05 Nov Coaches, Doctor Play Down Anderson Silva Injury: ‘He Felt It Before’
Last Tuesday, it was reported that former UFC Middleweight kingpin Anderson “The Spider” Silva was rushed to a Rio de Janeiro hospital after experiencing sharp lower back pains after a training session. Silva, reports say, was trying get up from the mat after a jiu-jitsu workout but said all feelings of his legs were lost, and then collapsed to the ground in pain.
All indications during that Monday morning drama pointed to a very serious condition but as it turned out, the Brazilian’s five-round return bout after more than a year-long absence versus Nick Diaz at UFC 183 won’t be in jeopardy– at least for now.
Silva’s diagnosis was no more than a case of lumbago, described as “pain in the muscles and joints in the lower back” and has nothing to do with the gruesome injury he suffered at UFC 168. It is quite a common occurrence on athletes particularly in combat and contact sports like football, for instance.
After a battery of tests and scans, it looks like the UFC’s all-time pound-for-pound best shall be given the green light to proceed in his training camp in no time.
“He felt a severe pain because of the contracture,” Dr. Marcio Tannure, a spinal expert, said via FOX Sports. “It really hurts a lot, but it won’t change anything in terms of training. The issue he had explains the pain but won’t get him sidelined or even cancel the bout.”

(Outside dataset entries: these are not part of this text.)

Lemma add_each_spec l w t :
  tally f_count (facets w) t → (∀ f, 0 ≤ t f) → (∀ f j, l !! j = Some (Some f) → 0 < t f) →
  ∃ fs, add_each l w = (Ret tt, set_facets fs w) ∧ tally f_count fs (λ f, t f + occ f l) ∧ evolve (facets w) fs.
Proof.
  revert w t. induction l as [|o l IH]; intros w t Ht Hp Hl.
  - exists (facets w). split; [by destruct w|]. split; [|apply evolve_refl]. apply (tally_ext _ _ _ _ Ht). intros. rewrite occ_nil. lia.
  - destruct o as [f|].
    + destruct (add_shared_spec w t f Ht) as (fs & Ha & Ht' & He); [by apply (tally_live _ _ _ _ Ht), (Hl f 0%nat)|].
      destruct (IH (set_facets fs w) (plus t f 1) Ht') as (fs' & Ha' & Ht2 & He').
      * intros g. unfold plus. pose proof (Hp g). case_decide; lia.
      * intros g j Hj. pose proof (Hl g (S j) Hj). unfold plus. case_decide; lia.
      * exists fs'. cbn [add_each each]. unfold add_each in Ha'. rewrite (cbind_ret _ _ _ _ _ Ha). split; [done|]. split; [|by apply (evolve_trans _ fs)].
        apply (tally_ext _ _ _ _ Ht2). intros g. rewrite occ_cons. unfold plus.
        destruct (decide (g = f)) as [->|]; [rewrite bool_decide_eq_true_2 by done|rewrite bool_decide_eq_false_2 by congruence]; cbn [ind]; lia.
    + destruct (IH w t Ht Hp) as (fs & Ha & Ht' & He); [intros g j Hj; by apply (Hl g (S j))|].
      exists fs. split; [done|]. split; [|done]. apply (tally_ext _ _ _ _ Ht'). intros g. rewrite occ_cons. rewrite bool_decide_eq_false_2 by done. done.
Qed.

Lemma release_each_spec l w t :
  tally f_count (facets w) t → (∀ f, occ f l ≤ t f) →
  ∃ fs, release_each l w = (Ret tt, set_facets fs w) ∧ tally f_count fs (λ f, t f - occ f l) ∧ evolve (facets w) fs.
Proof.
  revert w t. induction l as [|o l IH]; intros w t Ht Hl.
  - exists (facets w). split; [by destruct w|]. split; [|apply evolve_refl]. apply (tally_ext _ _ _ _ Ht). intros. rewrite occ_nil. lia.
  - assert (Hc : ∀ g, occ g (o :: l) = ind (bool_decide (o = Some g)) + occ g l) by (intros; apply occ_cons).
    destruct o as [f|].
    + destruct (release_shared_spec w t f Ht) as (fs & Ha & Ht' & He).
      { specialize (Hl f). rewrite Hc, bool_decide_eq_true_2 in Hl by done. pose proof (occ_nonneg f l). cbn [ind] in Hl. lia. }
      assert (Hp : ∀ g, plus t f (-1) g = t g - ind (bool_decide (Some f = Some g))).
      { intros g. unfold plus. destruct (decide (g = f)) as [->|]; [rewrite bool_decide_eq_true_2 by done|rewrite bool_decide_eq_false_2 by congruence]; cbn [ind]; lia. }
      destruct (IH (set_facets fs w) (plus t f (-1)) Ht') as (fs' & Ha' & Ht2 & He').
      { intros g. specialize (Hl g). rewrite Hc in Hl. rewrite Hp. lia. }
      exists fs'. cbn [release_each each]. unfold release_each in Ha'. rewrite (cbind_ret _ _ _ _ _ Ha). split; [done|]. split; [|by apply (evolve_trans _ fs)].
      apply (tally_ext _ _ _ _ Ht2). intros g. rewrite Hp, Hc. lia.
    + destruct (IH w t Ht) as (fs & Ha & Ht' & He).
      { intros g. specialize (Hl g). rewrite Hc in Hl. rewrite bool_decide_eq_false_2 in Hl by done. done. }
      exists fs. split; [done|]. split; [|done]. apply (tally_ext _ _ _ _ Ht'). intros g. rewrite Hc. rewrite bool_decide_eq_false_2 by done. cbn [ind]. lia.
Qed.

Tannure further explained that part of Silva’s recovery in his latest setback was to rest 10-15 days, undergo physiotherapy, and take anti-inflammatory medications to alleviate the pain.
“Strengthening and balance of the muscles are the best prevention for this type of problem, along with reducing the training intensity,” the doctor added.
Silva confirmed he will resume training shortly and is optimistic the January 31, 2015 headliner will push through as planned.
There will be almost a full three months between now and the Las Vegas event so let’s just hope Monday morning’s scene was just a scare and nothing more. To add to the optimism, Silva’s trainers indicated this wasn’t the first time the long-time champion has suffered from such impediment.
“He just felt a normal pain; we did not understand the proportion it took,” one coach, who preferred not to be identified, told UFC.com. “The pain can return, as he has already felt it before. But it is not going to harm his career. ”
After re-negotiating for another 15-fight contract late last month, it better be.